開発最前線 (8) 東京西川・日本睡眠科学研究所 (後)

2017年10月31日(火曜日)

外部機関と連携し深掘り

 「エアー」や「アンドフリー」などの高機能マットレスは、日本睡眠科学研究所と商品開発の部門が連携し、素材やデザインなどを変え価格バランスを取りながら商品選択肢を広げる形で今も進化し続けている。枕やオーバーレイ、モバイルマット、クッションなどアイテムも拡大した。

 合繊布団向けにフィット感やかさ高に優れた長繊維の新素材「ファロン」、髪の毛の5分の1という超極細合成繊維を使い、高密度織物を側地にしたアレルゲンを低減する寝具「ニュースーパーセーフティーガードふとん」など、業界初や世界初の開発も少なくない。

 羽毛布団では世界の産地から良質な羽毛を選び出した上、温度調節機能や吸放湿性といった羽毛本来の性能を高める加工、側地、キルティングの改良などに取り組む。

 枕に関しては、枕選びのポイントとなる後頭部の高さ・首の高さ・後頭部から首の長さを測定する「ピロースケール」や「ニューピローフィッター」などの測定機器を開発し、売り場に提供。自然で無理のない寝姿勢曲線(快眠ライン)を導き出し、一人一人に最適な敷寝具と枕の組み合わせもサポートする。

 近年、市場にさまざまな機能性寝具が出回る中、「よく眠れる根拠は何か」との科学的裏付け、被験者による臨床データを追求し、大学など外部研究機関との共同研究を加速している。

 アンドフリーやエアーなどに使用される4層特殊立体構造マットレスでは昨年来、順天堂大学医学部、同志社大学アンチエイジングリサーチセンター、筑波大学・国際統合睡眠医科学研究機構との共同研究結果を相次いで発表。

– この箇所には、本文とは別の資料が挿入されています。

(** The call [open]. *)
Lemma open_call_ok s P T A M p esp file name djunk junk :
  let p1 := set_personal_esp esp p in
  ready s P T A M p -> syscall_lock s = None -> call_frame R s M p esp [SYS_OPEN; file] -> fd_table p A -> slot_left p -> room (fsys (sys_vm s)) ->
  0 <= file < PHYS_BASE -> may_access p1 file esp false ->
  may_range R p1 file (S (length name)) false -> user_string M (current (sys_vm s)) file name -> Forall (fun x => 0 < x < 256) name ->
  (exists s' T' A' M' p' r, syscall_handler esp djunk junk s = Ok (Return (Some (u32 r)), s') /\ ready s' P T' A' M' p' /\
     current (sys_vm s') = current (sys_vm s) /\ set_sys_vm (sys_vm s) s' = s /\ same_bytes M M' /\
     fd_table p' A' /\ open_result A A' p p' name r) \/
  starved R p1 (syscall_handler esp djunk junk s).
Proof.
  intros p1 Rd Hsl Hcf Ht Hleft Hroom Hb Hbm Hrng Hstr Hname. unfold syscall_handler.
  set (G := fun rs : res (option sys_outcome * sys D) => (exists s' T' A' M' p' r, rs = Ok (Some (Return (Some (u32 r))), s') /\ ready s' P T' A' M' p' /\
     current (sys_vm s') = current (sys_vm s) /\ set_sys_vm (sys_vm s) s' = s /\ same_bytes M M' /\
     fd_table p' A' /\ open_result A A' p p' name r) \/ starved R p1 rs).
  match goal with |- context [outcome_of ?m s] => cut (G (m s)) end.
  { intros [(s' & T' & A' & M' & p' & r & E & Q)|Hst]; [left; exists s', T', A', M', p', r; split; [by apply outcome_run|done]|right; by apply outcome_starved]. }
  apply (handler_start R s P T A M p esp [SYS_OPEN; file] SYS_OPEN); try done; [by right|].
  intros s1 T1 A1 M1 q1 R1 K1 S1. change (syscall_switch (s32 SYS_OPEN) esp djunk junk s1) with
    ((_ ⇐ check_arg esp 1; file ⇐ arg esp 1 junk; xlift (returns (open_h file junk))) s1).
  destruct (frame_word R s s1 A A1 M M1 p q1 esp [SYS_OPEN; file] 1 file Hcf K1 S1 eq_refl) as [Hr1 Hw1]. change (Z.of_nat 1) with 1 in *.
  rewrite (xbind_run _ _ _ _ _ (check_arg_ok R s1 P T1 A1 M1 q1 esp 1 R1 Hr1)).
  eapply (reads_bind R _ _ s1 P A1 M1); [by apply (arg_reads R s1 P T1)|intros r Hst; right; by eapply starved_kept|].
  rewrite Hw1. intros s2 T2 A2 M2 q2 R2 K2' S2'. pose proof (kept_trans _ _ _ _ _ _ _ _ _ _ K1 K2') as K2. pose proof (same_bytes_trans _ _ _ S1 S2') as S2.
  pose proof (kp_files _ _ _ _ _ _ _ K2) as Sf. assert (Eof : open_files q2 = open_files p /\ index_fd q2 = index_fd p) by (destruct K2 as [_ _ Hp _ _ _ _]; by injection Hp).
  destruct Eof as [Eof Eif]. destruct (open_h_cases s2 P T2 A2 M2 q2 file name junk R2) as [(s3 & T3 & A3 & M3 & q3 & r & E3 & R3 & C3 & N3 & S3 & Ht3 & Hres)|Hst].
  - rewrite <- Hsl. by apply (rest_lock _ _ _ (kp_rest _ _ _ _ _ _ _ K2)).
  - apply (fd_table_same p q2 A A2 Ht Eof Eif). intros g h Hg Hd. exists h. split; [by apply (same_files_handle A)|done].
  - unfold slot_left. by rewrite Eof.
  - unfold room. pose proof (kp_room _ _ _ _ _ _ _ K2) as Er. unfold same_room in Er. by rewrite Er.
  - done.
  - by eapply (may_access_kept R _ _ _ _ p1).
  - apply (may_range_kept R p1); [apply K2|by eapply kept_esp|done].
  - by eapply user_string_kept.
  - done.
  - left. exists s3, T3, A3, M3, q3, r. split.
    { unfold xlift, returns. by bind_by (bind_by (exact E3); reflexivity). }
    split; [done|]. split; [rewrite C3; apply K2|]. split; [eapply rest_trans; [apply K2|done]|]. split; [by eapply same_bytes_trans|]. split; [done|].
    by apply (open_result_files A A2 A3 p q2).
  - right. apply returns_starved. by eapply starved_kept.
Qed.
End Handlers.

 自律神経や医学的観点、アンチエイジングの観点、睡眠中の脳波解析、ホルモン分泌など多角的な視点から取り組み、睡眠の質改善、記憶の固定に関連のあるデルタパワーの有意な増加、ストレス減少や糖尿病予防につながることを示唆するデータなどが出た。実験を進める中で、デルタパワーの有意な増加など想定外の新たな気付きもある。

 価値ある寝具の開発から、外部機関との連携によるその科学的検証まで、今後も眠りと寝具の未来を開拓していく。